Tapi Fang Yuan memiliki informasi Liu Qing Yu, dia tidak jatuh untuk itu. Sebagai gantinya, dia menggunakan jebakan ini untuk membunuh semua pengejar, dia menyingkirkan banyak masalah.
Jika Ying Wu Xie tahu bahwa pengaturannya tidak hanya gagal memberikan masalah pada Fang Yuan, mereka bahkan memberikan bantuan besar kepadanya, apakah dia akan memuntahkan darah karena marah?
Fang Yuan mempertahankan beberapa pengaturan Ying Wu Xie, pada saat yang sama, dia menambahkan beberapa metodenya sendiri, untuk menyembunyikan gelembung lebih banyak lagi.
Selanjutnya, dia meninggalkan gelembung dan mengarahkan gelembung ke lokasi baru.
Belum lama ini, Ying Wu Xie melakukan hal yang sama.
Gelembung dengan City Well ini awalnya tidak ada di sini.
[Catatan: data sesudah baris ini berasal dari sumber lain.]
(** A worker renews in time; after minute ten its ticks are refused. *)
Lemma identity_needs_restarts_witness :
  exists worker w1, start_renewal (Cr := enrol_crypto) (B := letters_base64) (E := minutes_clock)
      (Sh := web_ssh) (I := web_identity (fun _ => false)) web_renewal (cert_disk "abcd" 0) = (Returned (Ok (Some worker)), w1) /\
    fw_files (renewal_ticks (Cr := enrol_crypto) (B := letters_base64) (E := minutes_clock)
      (Sh := web_ssh) (I := web_identity (fun _ => false)) (Dr := web_decoder) 1 web_renewal worker (cert_disk "abcd" 6)).2
      !! "agent/cert.pem" = Some "efgh" /\
    fw_files (renewal_ticks (Cr := enrol_crypto) (B := letters_base64) (E := minutes_clock)
      (Sh := web_ssh) (I := web_identity (fun _ => false)) (Dr := web_decoder) 3 web_renewal worker (cert_disk "efgh" 15)).2
      !! "agent/cert.pem" = Some "efgh".
Proof.
  destruct (start_renewal (Cr := enrol_crypto) (B := letters_base64) (E := minutes_clock)
    (Sh := web_ssh) (I := web_identity (fun _ => false)) web_renewal (cert_disk "abcd" 0)) as [r w1] eqn:Hs.
  assert (Hw : r = Returned (Ok (Some (MkRenewalWorker (MkClient None (Some "abcdkey")) "agent/cert.pem" half))))
    by (apply (f_equal fst) in Hs; vm_compute in Hs; rewrite <- Hs; by vm_compute).
  subst r. eexists _, w1. split; [reflexivity|]. split; [by vm_compute|].
  destruct (renewal_ticks (Cr := enrol_crypto) (B := letters_base64) (E := minutes_clock)
    (Sh := web_ssh) (I := web_identity (fun _ => false)) (Dr := web_decoder) 3 web_renewal
    (MkRenewalWorker (MkClient None (Some "abcdkey")) "agent/cert.pem" half) (cert_disk "efgh" 15)) as [r w'] eqn:Ht.
  destruct (identity_needs_restarts (B := letters_base64) (P := enrol_pki) (E := minutes_clock)
    (Sh := web_ssh) (I := web_identity (fun _ => false)) (Dt := web_token) (Dr := web_decoder) (Dc := web_trust) web_renewal "key"
    (MkRenewalWorker (MkClient None (Some "abcdkey")) "agent/cert.pem" half) "abcd"
    (bytes_of [1; 35]) 0 600 3 10 web_args (cert_disk "abcd" 0) w1 (cert_disk "efgh" 15) w' r (Returned (Ok tt)))
    as [Hf _].
  - exact web_refuses_expired.
  - exact minutes_monotone.
  - exact Hs.
  - reflexivity.
  - by vm_compute.
  - by vm_compute.
  - reflexivity.
  - by vm_compute.
  - exact Ht.
  - change (fw_files w' !! "agent/cert.pem" = Some "efgh"). cbn [rw_cert_path] in Hf. rewrite Hf. by vm_compute.
Defined.

Lemma renewal_at_the_ends_witness :
  (maybe_renew_once (Cr := enrol_crypto) (B := letters_base64) (E := minutes_clock)
     (Sh := web_ssh) (I := web_identity (fun _ => false)) (Dr := web_decoder) (MkClient None None) web_renewal "agent/cert.pem" half
     (cert_disk "abcd" 0)).1 = Returned (Ok tt).
Proof.
  apply (renewal_at_the_ends (Cr := enrol_crypto) (B := letters_base64) (E := minutes_clock)
    (Sh := web_ssh) (I := web_identity (fun _ => false)) (Dr := web_decoder) (MkClient None None) web_renewal "agent/cert.pem" half
    (cert_disk "abcd" 0) "abcd" (bytes_of [1; 35]) 0 600).
  - reflexivity.
  - by vm_compute.
  - by vm_compute.
  - by vm_compute.
  - by vm_compute.
  - by vm_compute.
  - reflexivity.
  - by eexists.
  - by vm_compute.
  - by vm_compute.
  - by vm_compute.
Defined.
(* ===== verification/AgentBootProps.v ===== *)
(** * The first boot of an agent ends

    The loop of the enrollment asks again for as long as the control plane is not
    ready: with one turn of fuel for every question until it is, the boot ends,
    and more fuel changes nothing. *)

From S2P Require Import Prelude RustStd Proto Gates Verify HostKey Issuance Enrollment EnrollmentProps FileSystem.
From S2P Require Import AgentIdentity AgentIdentityProps AgentIdentitySpecs.

(** Two computations that, asked from the question [s] on, end with the same. *)
Definition alike (s : nat) {A} (m m' : FileM A) : Prop :=
  forall w, s <= fw_asked w -> (m w).1 <> OutOfFuel /\ m' w = m w.

Lemma alike_bind s {A B} (m m' : FileM A) (k k' : A -> FileM B) :
  grows m -> alike s m m' -> (forall a, alike s (k a) (k' a)) -> alike s (m ≫= k) (m' ≫= k').
Proof.
  intros Hg Hm Hk w Hw. destruct (Hm w Hw) as [Hf Heq]. unfold mbind, FileM_bind. rewrite Heq.
  destruct (m w) as [[[a|e]| |] w1] eqn:E; try done. apply Hk. apply Hg in E. lia.
Qed.

Lemma alike_result s {A} (r : result A string) : alike s (fm_result r) (fm_result r).
Proof. by intros w _. Qed.
Lemma alike_ret s {A} (a : A) : alike s (mret a) (mret a).
Proof. by intros w _. Qed.
Lemma alike_panic s {A} : alike s (A := A) fm_panic fm_panic.
Proof. by intros w _. Qed.
Lemma alike_ask s {A} (answer : nat -> A) : alike s (fm_ask answer) (fm_ask answer).
Proof. by intros w _. Qed.
Lemma alike_files s : alike s fm_files fm_files.
Proof. by intros w _. Qed.
Lemma alike_put s path bytes : alike s (fm_put path bytes) (fm_put path bytes).
Proof. by intros w _. Qed.
Lemma alike_move s from to bytes : alike s (fm_move from to bytes) (fm_move from to bytes).
Proof. by intros w _. Qed.

Create HintDb ends.
#[export] Hint Resolve alike_ret alike_panic alike_ask alike_files alike_put alike_move : ends.
#[export] Hint Extern 1 (alike _ (in_context _ _) _) => apply alike_result : ends.
#[export] Hint Extern 1 (alike _ (read_or _ _ _) _) => apply alike_result : ends.
#[export] Hint Extern 1 (alike _ (fm_bail _) _) => apply alike_result : ends.
#[export] Hint Extern 1 (alike _ (fm_result _) _) => apply alike_result : ends.
#[export] Hint Extern 2 (alike _ (_ ≫= _) _) => apply alike_bind; [|intros ?..] : ends.
#[export] Hint Extern 3 (alike _ (match ?x with _ => _ end) _) => destruct x : ends.
#[export] Hint Extern 2 (grows _) => solve [eauto 10 with questions] : ends.

Section calls.
Context {E : OsEnv}.

(** Without the loop every call ends. *)
Lemma alike_read s path : alike s (fs_read path) (fs_read path).
Proof. unfold fs_read. eauto 20 with ends. Qed.
Lemma alike_read_to_string s path : alike s (fs_read_to_string path) (fs_read_to_string path).
Proof. unfold fs_read_to_string. apply alike_bind; [apply grows_read|apply alike_read|]. eauto with ends. Qed.
Lemma alike_write s path bytes : alike s (fs_write path bytes) (fs_write path bytes).
Proof.
  unfold fs_write. apply alike_bind; [apply grows_ask|apply alike_ask|]. intros [|[part|] e]; eauto 20 with ends.
Qed.
Lemma alike_rename s from to : alike s (fs_rename from to) (fs_rename from to).
Proof. unfold fs_rename. eauto 20 with ends. Qed.
Lemma alike_exists s path : alike s (fs_exists path) (fs_exists path).
Proof. unfold fs_exists. eauto 20 with ends. Qed.
End calls.
#[export] Hint Resolve alike_read alike_read_to_string alike_write alike_rename alike_exists : ends.

Section ends.
Context {Cr : Crypto} {B : Base64} {P : Pki} {E : OsEnv} {Sh : SshFormats} {I : IdentityEnv}.
Context {Dt : DeserializeOwned BootstrapToken} {Dr : DeserializeOwned EnrollResponse} {Dc : DeserializeOwned TrustConfig}.

Lemma alike_openssh_seed s path raw : alike s (openssh_seed path raw) (openssh_seed path raw).
Proof. unfold openssh_seed. eauto 10 with ends. Qed.

Lemma alike_generate_csr s hostname path :
  alike s (generate_csr_from_ssh_host_key hostname path) (generate_csr_from_ssh_host_key hostname path).
Proof.
  unfold generate_csr_from_ssh_host_key. apply alike_bind; [apply grows_read_to_string|apply alike_read_to_string|].
  intros r. apply alike_bind; [auto with questions|apply alike_result|]. intros raw.
  apply alike_bind; [apply grows_openssh_seed|apply alike_openssh_seed|]. intros seed. eauto 20 with ends.
Qed.

Lemma alike_write_atomic s path contents : alike s (write_atomic path contents) (write_atomic path contents).
Proof.
  unfold write_atomic. destruct (parent path); [|apply alike_result].
  apply alike_bind; [apply grows_write|apply alike_write|]. intros r.
  apply alike_bind; [auto with questions|apply alike_result|]. intros _.
  apply alike_bind; [apply grows_rename|apply alike_rename|]. eauto with ends.
Qed.

Lemma alike_parse_trust s path : alike s (parse_trust_file path) (parse_trust_file path).
Proof.
  unfold parse_trust_file. apply alike_bind; [apply grows_read_to_string|apply alike_read_to_string|]. eauto 10 with ends.
Qed.

Lemma alike_build_root s ca : alike s (build_client ca None None) (build_client ca None None).
Proof.
  unfold build_client. apply alike_bind.
  - destruct ca; eauto 10 with questions.
  - destruct ca; [|apply alike_ret]. apply alike_bind; [apply grows_read|apply alike_read|]. eauto 10 with ends.
  - intros root. apply alike_bind; [apply grows_ret|apply alike_ret|]. eauto 10 with ends.
Qed.

(** ** The loop *)

Context (sv : Server) (an : Answerer) (ready : nat).
Hypothesis Hreaches : reaches sv an.
Hypothesis Hready : forall n, ready <= n -> is_ready (an_primed an n) = true.
Hypothesis Htext : contains "control plane not ready" (response_text "") = false.

(** A control plane that is ready gives no reason to ask again. *)
Lemma ready_answer n client url req status body :
  ready <= n -> send n client url protocol_header (PostEnroll req) = Response status body ->
  is_success status = false -> body = Ok "".
Proof.
  intros Hn Hs Hno. destruct (Hreaches n client url req) as [[err He]|He]; rewrite Hs in He; [done|].
  symmetry in He. unfold enroll_answer, require_ready_layer in He. rewrite (Hready n Hn) in He.
  destruct (protocol_version_middleware _ _); [by injection He as _ <-|].
  destruct (enroll _ _ _ _) as [[[resp|s]| |] st']; simpl in He; [|by injection He as _ <-|done..].
  injection He as <- _. by vm_compute in Hno.
Qed.

Lemma grows_post fuel client url req : grows (post_until_ready fuel client url req).
Proof.
  induction fuel as [|fuel IH]; [by intros w r w' [= <- <-]|]. cbn [post_until_ready].
  apply grows_bind; [apply grows_ask|]. intros [err|status body]; [apply grows_bail|].
  destruct (is_success status); [apply grows_context|]. cbn zeta.
  destruct (bool_decide _ && contains _ _); [apply IH|apply grows_bail].
Qed.

Lemma alike_post s fuel fuel' client url req :
  ready - s < fuel -> fuel <= fuel' ->
  alike s (post_until_ready fuel client url req) (post_until_ready fuel' client url req).
Proof.
  revert s fuel'. induction fuel as [|fuel IH]; intros s [|fuel'] Hs Hf w Hw; try lia.
  cbn [post_until_ready]. unfold mbind, FileM_bind, fm_ask.
  destruct (send (fw_asked w) _ _ _ _) as [err|status body] eqn:Ea; [done|].
  destruct (is_success status) eqn:Eok; [by destruct body|].
  destruct (bool_decide _ && contains _ _) eqn:Eagain; [|done].
  apply (IH (S s)); [|lia|simpl; lia].
  destruct (le_lt_dec ready (fw_asked w)) as [Hle|Hlt]; [|lia]. exfalso.
  rewrite (ready_answer _ _ _ _ _ _ Hle Ea Eok), Htext, andb_false_r in Eagain. done.
Qed.

Lemma alike_enroll s fuel fuel' client cp_url hostname token_file cert_path key_path :
  ready - s < fuel -> fuel <= fuel' ->
  alike s (agent_enroll fuel client cp_url hostname token_file cert_path key_path)
    (agent_enroll fuel' client cp_url hostname token_file cert_path key_path).
Proof.
  intros Hs Hf. unfold agent_enroll.
  apply alike_bind; [apply grows_read_to_string|apply alike_read_to_string|]. intros r.
  apply alike_bind; [auto with questions|apply alike_result|]. intros raw.
  apply alike_bind; [auto with questions|apply alike_result|]. intros token.
  apply alike_bind; [apply grows_generate_csr|apply alike_generate_csr|]. intros [csr_pem key]. cbn zeta.
  apply alike_bind; [apply grows_post|by apply alike_post|]. intros body. apply alike_write_atomic.
Qed.

Lemma alike_boot s fuel fuel' args : ready - s < fuel -> fuel <= fuel' -> alike s (boot fuel args) (boot fuel' args).
Proof.
  intros Hs Hf. unfold boot. apply alike_bind; [apply grows_parse_trust|apply alike_parse_trust|]. intros _.
  unfold maybe_run_first_boot_enrollment.
  destruct (ar_client_cert args); [|apply alike_ret]. destruct (ar_client_key args); [|apply alike_ret].
  destruct (ar_bootstrap_token_file args); [|apply alike_ret].
  apply alike_bind; [unfold fs_exists; eauto with questions|apply alike_exists|]. intros [|]; [apply alike_ret|].
  apply alike_bind; [apply grows_build_root|apply alike_build_root|]. intros client. by apply alike_enroll.
Qed.

End ends.

(** C40.  The first boot ends once the control plane is ready.  When it is ready from
    the question [ready] on, one turn of fuel for each question until then is
    enough: the boot ends, and with more fuel in the same way. *)
Theorem first_boot_ends {Cr : Crypto} {B : Base64} {P : Pki} {E : OsEnv} {Sh : SshFormats} {I : IdentityEnv}
    {Dt : DeserializeOwned BootstrapToken} {Dr : DeserializeOwned EnrollResponse} {Dc : DeserializeOwned TrustConfig}
    (sv : Server) (an : Answerer) (ready fuel : nat) (args : Args) (w : FileWorld) :
  reaches sv an -> (forall n, ready <= n -> is_ready (an_primed an n) = true) ->
  contains "control plane not ready" (response_text "") = false -> ready - fw_asked w < fuel ->
  exists r w', r <> OutOfFuel /\ forall fuel', fuel <= fuel' -> boot fuel' args w = (r, w').
Proof.
  intros Hreaches Hready Htext Hfuel. destruct (boot fuel args w) as [r w'] eqn:Hb. exists r, w'. split.
  - destruct (alike_boot sv an ready Hreaches Hready Htext (fw_asked w) fuel fuel args Hfuel (le_n _) w (le_n _)) as [Hr _].
    by rewrite Hb in Hr.
  - intros fuel' Hf. rewrite <- Hb. by apply (alike_boot sv an ready Hreaches Hready Htext (fw_asked w)).
Qed.

Lemma first_boot_ends_witness :
  exists r w', r <> OutOfFuel /\ forall fuel', 10 <= fuel' ->
    boot (Cr := enrol_crypto) (B := letters_base64) (E := minutes_clock) (Sh := web_ssh)
      (I := web_identity (fun _ => false)) (Dt := web_token) (Dr := web_decoder) (Dc := web_trust) fuel' web_args
      (web_disk 0) = (r, w').
Proof.
  apply (first_boot_ends (B := letters_base64) (P := enrol_pki) (E := minutes_clock) (Sh := web_ssh)
    (I := web_identity (fun _ => false)) (Dt := web_token) (Dr := web_decoder) (Dc := web_trust) enrol_server
    (web_answerer (fun _ => false)) 5 10 web_args (web_disk 0)).
  - apply web_reaches.
  - intros n Hn. cbn -[Nat.leb]. by rewrite (proj2 (Nat.leb_le 5 n) Hn).
  - by vm_compute.
  - simpl. lia.
Defined.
Ying Wu Xie ingin menyakiti Fang Yuan, dia menghabiskan banyak waktu dan upaya untuk memindahkan gelembung ini ke sini.
Di dalam arus, Fang Yuan tidak bisa mengendalikan ke mana dia pergi, dia hanyut olehnya.
Untungnya, dia memiliki tiram ruang tersembunyi, dia bisa beristirahat di dalam.
Fang Yuan bergerak bolak-balik puluhan kali sebelum memindahkan gelembung ini ke arus lain.
Dia menghabiskan lebih dari sepuluh kali jumlah esensi dan waktu abadi sebagai Ying Wu Xie.
Setelah menyelesaikan ini, Fang Yuan mengambil jalan memutar dan pergi ke bekas kamp Ying Wu Xie.
Di sana, itu adalah pulau lain dalam gelembung.
Fang Yuan masuk jauh di bawah tanah, tetapi Kolam Penyesalan sudah dihancurkan oleh Ying Wu Xie, bahkan formasi Gu di sekitarnya pun hilang.
Anak sungai Sungai Waktu yang disimpan Shadow Sect di sini juga hilang.
Ini adalah karakteristik khusus dari wilayah laut aliran turbulen, setiap arus terus berubah dan bergerak.
“Tapi dengan ini, cukup berteman dengan Miao Ming Shen.” Fang Yuan menggunakan jalur informasinya, Gu fana, mengirimkannya melalui surga kuning harta karun.